We never liked that in the first place. Application programmers want to make an application. They don't want to worry whether any intermediate result could possibly be larger than 32767. So 4tH gets rid of most data- types and operators. It uses signed 32 bit numbers. That's it. No mixed, double or unsigned operators.

Second, a Forth programmer has to know how much address-units a cell takes. Since every data-type in 4tH has its own segment, the address-unit of a segment is always one, regardless the data-type. Consequently, ANS- Forth words like 'CELLS' and 'CHARS' are 'NOOP's. Which fits 4tH nicely.

Although 4tH has different words for storing and fetching different data-types, most of its vocabulary is still compatible with Forth. E.g. the word "C!" takes an address in the Character Segment and "!" takes an address in the Integer Segment.

Since the Code Segment and String Segment do not allow any writing, there is no need for such operators.

Each segment has its own allocation operators too. 'VARIABLE', 'ARRAY' and 'VALUE' allocate space in the Integer Area. 'STRING' allocates space in the Character Area. Other words like ''' and 'CREATE' have restricted functionality and compatibility with Forth.

4tH was originally loosely based on the Forth-79 standard, but now it supports most of the CORE wordset of ANS-Forth. Note that compatibility never had the highest priority. 4tH was designed to write applets, not to be the next "fully ANS-Forth compatible compiler with a little difference". If that is what you want, 4tH is not for you.

5. H-code

Long before the dawn of the original IBM-XT there was a language called UCSD Pascal. Like Forth, it was a compiler and an interpreter. In fact, it didn't compile source into object-code for some silicon-based processor. Instead it made P-code. So if you wanted to execute it, you needed a P-code interpreter for your system.

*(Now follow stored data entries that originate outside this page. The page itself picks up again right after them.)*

(** C10, amended.  Every key of the registry is [lower()] of the name of a
    variable that starts with REI_AGENT_SECRET_ and has a non-empty value,
    with that prefix removed; so no key has a character that [lower()]
    changes, and since the lookup of line 73 is an exact comparison, a unit
    identifier with such a character is never in the registry, whatever the
    environment configures.  The uppercase characters below U+0100 are all
    changed by [lower()].  For names and identifiers of characters below
    U+0100 the registry is the one that [load_agents] computes on 8-bit
    strings: none of its keys has an uppercase character, and for a unit
    identifier with one the handler raises the unit-not-found 404 and sends
    nothing. *)
Theorem registry_keys_are_lowered
    (uenviron : list (Unicode.ustr * Unicode.ustr)) (uid : Unicode.ustr)
    (environ : list (string * string)) (upstream : upstream_t)
    (unit_id : string) (query : Query) (sent0 : list Request)
    (Hchanged : existsb Unicode.lower_changes uid = true)
    (Hupper : PyStr.has_upper unit_id = true) :
  let st := mkState (load_agents environ) sent0 in
  (forall k, In k (Unicode.keys (Unicode.load_agents uenviron)) ->
     existsb Unicode.lower_changes k = false
     /\ exists key value,
          In (key, value) uenviron
          /\ Unicode.startswith key (Unicode.of_latin1 "REI_AGENT_SECRET_") = true
          /\ value <> []
          /\ k = Unicode.lower
                   (Unicode.replace key (Unicode.of_latin1 "REI_AGENT_SECRET_") []))
  /\ Unicode.unit_in_registry uid (Unicode.load_agents uenviron) = false
  /\ (forall c, (c < 256)%N -> Unicode.char_isupper c = true ->
                Unicode.lower_changes c = true)
  /\ Unicode.load_agents (map Unicode.of_latin1_item environ)
     = map Unicode.of_latin1_item (load_agents environ)
  /\ (forall s, Unicode.lower (Unicode.of_latin1 s)
                = Unicode.of_latin1 (PyStr.lower s)
                /\ existsb Unicode.char_isupper (Unicode.of_latin1 s)
                   = PyStr.has_upper s)
  /\ Unicode.unit_in_registry (Unicode.of_latin1 unit_id)
       (Unicode.load_agents (map Unicode.of_latin1_item environ)) = false
  /\ (forall k, In k (PyDict.keys (load_agents environ)) ->
       PyStr.has_upper k = false /\ PyStr.lower k = k)
  /\ (forall k, In k (PyDict.keys (load_agents environ)) <->
      exists key value,
        In (key, value) environ
        /\ PyStr.startswith key "REI_AGENT_SECRET_" = true
        /\ value <> ""
        /\ k = PyStr.lower (PyStr.replace key "REI_AGENT_SECRET_" ""))
  /\ (forall rest value,
        In (("REI_AGENT_SECRET_" ++ rest)%string, value) environ -> value <> "" ->
        PyStr.contains rest "REI_AGENT_SECRET_" = false ->
        In (PyStr.lower rest) (PyDict.keys (load_agents environ)))
  /\ PyDict.mem unit_id (load_agents environ) = false
  /\ chat_with_specific_unit upstream unit_id query st =
       (http_error 404
          (Text (unit_not_found_detail unit_id
                   (PyDict.keys (load_agents environ)))),
        st).
Proof.
  cbv zeta.
  destruct (latin1_registry_keys environ upstream unit_id query sent0 Hupper)
    as (L1 & L2 & L3 & L4 & L5).
  split.
  { intros k Hk.
    destruct (UnicodeFacts.load_agents_keys_lowered uenviron k Hk)
      as (key & value & Hin & Hs & Hv & E).
    split; [rewrite E; apply UnicodeFacts.lower_unchanged|].
    now exists key, value. }
  split; [now apply UnicodeFacts.changed_identifier_unknown|].
  split; [exact UnicodeFacts.upper_below_256_changes|].
  split; [apply Latin1Facts.of_latin1_load_agents|].
  split.
  { intros s. split;
      [apply Latin1Facts.of_latin1_lower | apply Latin1Facts.of_latin1_has_upper]. }
  split.
  { rewrite Latin1Facts.of_latin1_load_agents,
      Latin1Facts.of_latin1_unit_in_registry. exact L4. }
  split; [exact L1|]. split; [exact L2|]. split; [exact L3|].
  split; [exact L4 | exact L5].
Qed.

Lemma registry_keys_are_lowered_witness :
  let st := mkState (load_agents sample_environ) [] in
  (forall k, In k (Unicode.keys (Unicode.load_agents Unicode.upsilon_environ)) ->
     existsb Unicode.lower_changes k = false
     /\ exists key value,
          In (key, value) Unicode.upsilon_environ
          /\ Unicode.startswith key (Unicode.of_latin1 "REI_AGENT_SECRET_") = true
          /\ value <> []
          /\ k = Unicode.lower
                   (Unicode.replace key (Unicode.of_latin1 "REI_AGENT_SECRET_") []))
  /\ Unicode.unit_in_registry (Unicode.of_latin1 "ALPHA") (Unicode.load_agents Unicode.upsilon_environ) = false
  /\ (forall c, (c < 256)%N -> Unicode.char_isupper c = true ->
                Unicode.lower_changes c = true)
  /\ Unicode.load_agents (map Unicode.of_latin1_item sample_environ)
     = map Unicode.of_latin1_item (load_agents sample_environ)
  /\ (forall s, Unicode.lower (Unicode.of_latin1 s)
                = Unicode.of_latin1 (PyStr.lower s)
                /\ existsb Unicode.char_isupper (Unicode.of_latin1 s)
                   = PyStr.has_upper s)
  /\ Unicode.unit_in_registry (Unicode.of_latin1 "ALPHA")
       (Unicode.load_agents (map Unicode.of_latin1_item sample_environ)) = false
  /\ (forall k, In k (PyDict.keys (load_agents sample_environ)) ->
       PyStr.has_upper k = false /\ PyStr.lower k = k)
  /\ (forall k, In k (PyDict.keys (load_agents sample_environ)) <->
      exists key value,
        In (key, value) sample_environ
        /\ PyStr.startswith key "REI_AGENT_SECRET_" = true
        /\ value <> ""
        /\ k = PyStr.lower (PyStr.replace key "REI_AGENT_SECRET_" ""))
  /\ (forall rest value,
        In (("REI_AGENT_SECRET_" ++ rest)%string, value) sample_environ -> value <> "" ->
        PyStr.contains rest "REI_AGENT_SECRET_" = false ->
        In (PyStr.lower rest) (PyDict.keys (load_agents sample_environ)))
  /\ PyDict.mem "ALPHA" (load_agents sample_environ) = false
  /\ chat_with_specific_unit (answers hello_response) "ALPHA" (mkQuery "hi" None) st =
       (http_error 404
          (Text (unit_not_found_detail "ALPHA"
                   (PyDict.keys (load_agents sample_environ)))),
        st).
Proof.
  apply (registry_keys_are_lowered Unicode.upsilon_environ
           (Unicode.of_latin1 "ALPHA") sample_environ (answers hello_response)
           "ALPHA" (mkQuery "hi" None) []).
  - vm_compute. reflexivity.
  - reflexivity.
Defined.


(** ** The handlers on sample inputs *)

Example load_sample_environ :
  load_agents sample_environ =
  [("alpha", "sk-alpha-0123456789"); ("beta", "sk-beta-9876543210")].
Proof. reflexivity. Qed.

Example load_same_unit_twice :
  load_agents [("REI_AGENT_SECRET_Alpha", "k1"); ("REI_AGENT_SECRET_BETA", "k2");
               ("REI_AGENT_SECRET_ALPHA", "k3")]
  = [("alpha", "k3"); ("beta", "k2")].
Proof. reflexivity. Qed.

Example load_removes_every_occurrence :
  load_agents [("REI_AGENT_SECRET_REI_AGENT_SECRET_X", "k")] = [("x", "k")].
Proof. reflexivity. Qed.

Example repr_list_quotes :
  PyStr.repr_list ["alpha"; "it's"; String (ascii_of_N 10) "b"]
  = ("['alpha', " ++ quoted "it's" ++ ", '\nb']")%string.
Proof. reflexivity. Qed.

Example units_of_sample_state :
  result_of (list_available_units sample_state) =
  inr (PDict [("units", PList [PStr "alpha"; PStr "beta"]); ("count", PInt 2)]).
Proof. reflexivity. Qed.

Example chat_hello :
  chat_with_specific_unit (answers hello_response) "beta" (mkQuery "hi" None)
    sample_state =
  (inr (chat_response (PStr "hello") "beta" "hi"
          (PDict [("choices",
                   PList [PDict [("message",
                                  PDict [("content", PStr "hello")])]])])),
   after_post sample_state (chat_request "sk-beta-9876543210" "hi")).
Proof. reflexivity. Qed.

Example chat_connection_error :
  result_of (chat_with_specific_unit
               (fails (LibraryError "ConnectError" "All connection attempts failed"))
               "alpha" (mkQuery "hi" None) sample_state) =
  http_error 500
    (StrOf (LibraryError "ConnectError" "All connection attempts failed")).
Proof. reflexivity. Qed.

Example chat_body_not_json :
  result_of (chat_with_specific_unit
               (answers (mkResponse 200 "<html>" (inl "Expecting value")))
               "alpha" (mkQuery "hi" None) sample_state) =
  http_error 500 (StrOf (DecodeError "Expecting value")).
Proof. reflexivity. Qed.

(** * Further properties of the module *)

(** ** The registry, variable by variable *)

Lemma get_set_other {V} (d : PyDict.t V) (k k' : string) (v : V) :
  k <> k' -> PyDict.get (PyDict.set d k' v) k = PyDict.get d k.
Proof.
  intros Hk. induction d as [|[k0 v0] d IH]; simpl.
  - destruct (String.eqb_spec k k'); [contradiction | reflexivity].
  - destruct (String.eqb_spec k' k0) as [->|H0]; simpl.
    + destruct (String.eqb_spec k k0); [contradiction | reflexivity].
    + destruct (String.eqb_spec k k0); [reflexivity | exact IH].
Qed.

Such an interpreter can run faster than an ordinary interpreter since it doesn't interpret source-statements with all of its symbolic labels intact, but optimized P-code. It seems to have been discovered again, since Java and previous versions of Visual Basic work the same way. Visual Basic hides the interpreter in a DLL, but basically it doesn't work any different.

The 4tH uses the same basic architecture. First the source is compiled into H-code. Then the H-code interpreter is run. A token is a very simple structure. It's got a single byte instruction and an argument. Here's a sample of disassembled H-code:

      [62]   CR          (0)
      [63]   VARIABLE    (2)
      [64]   @           (0)
      [65]   1-          (0)
      [66]   DUP         (0)
      [67]   VARIABLE    (2)
      [68]   !           (0)
      [69]   0BRANCH     (62)

BTW, building a decompiler for tokenized code is quite simple. There is one for Visual Basic and it seems like one emerged for Java too. The H- code was the result after compiling this little piece of source code:

      cr
      begin
             times @ 1- dup times !
      until

You can clearly see that everything is actually compiled. Flow-statements are compiled into BRANCH and 0BRANCH instructions pointing to addresses in the Code Segment.

Compiled H-code can be used on its own. It can be kept in memory, loaded, saved, decompiled and executed. H-code is a combination of the String Segment, the Code Segment and a header. The header contains all the information to set up the runtime environment and some information on the String- and the Code Segments. The Integer Segment and the Character Segment are created at runtime.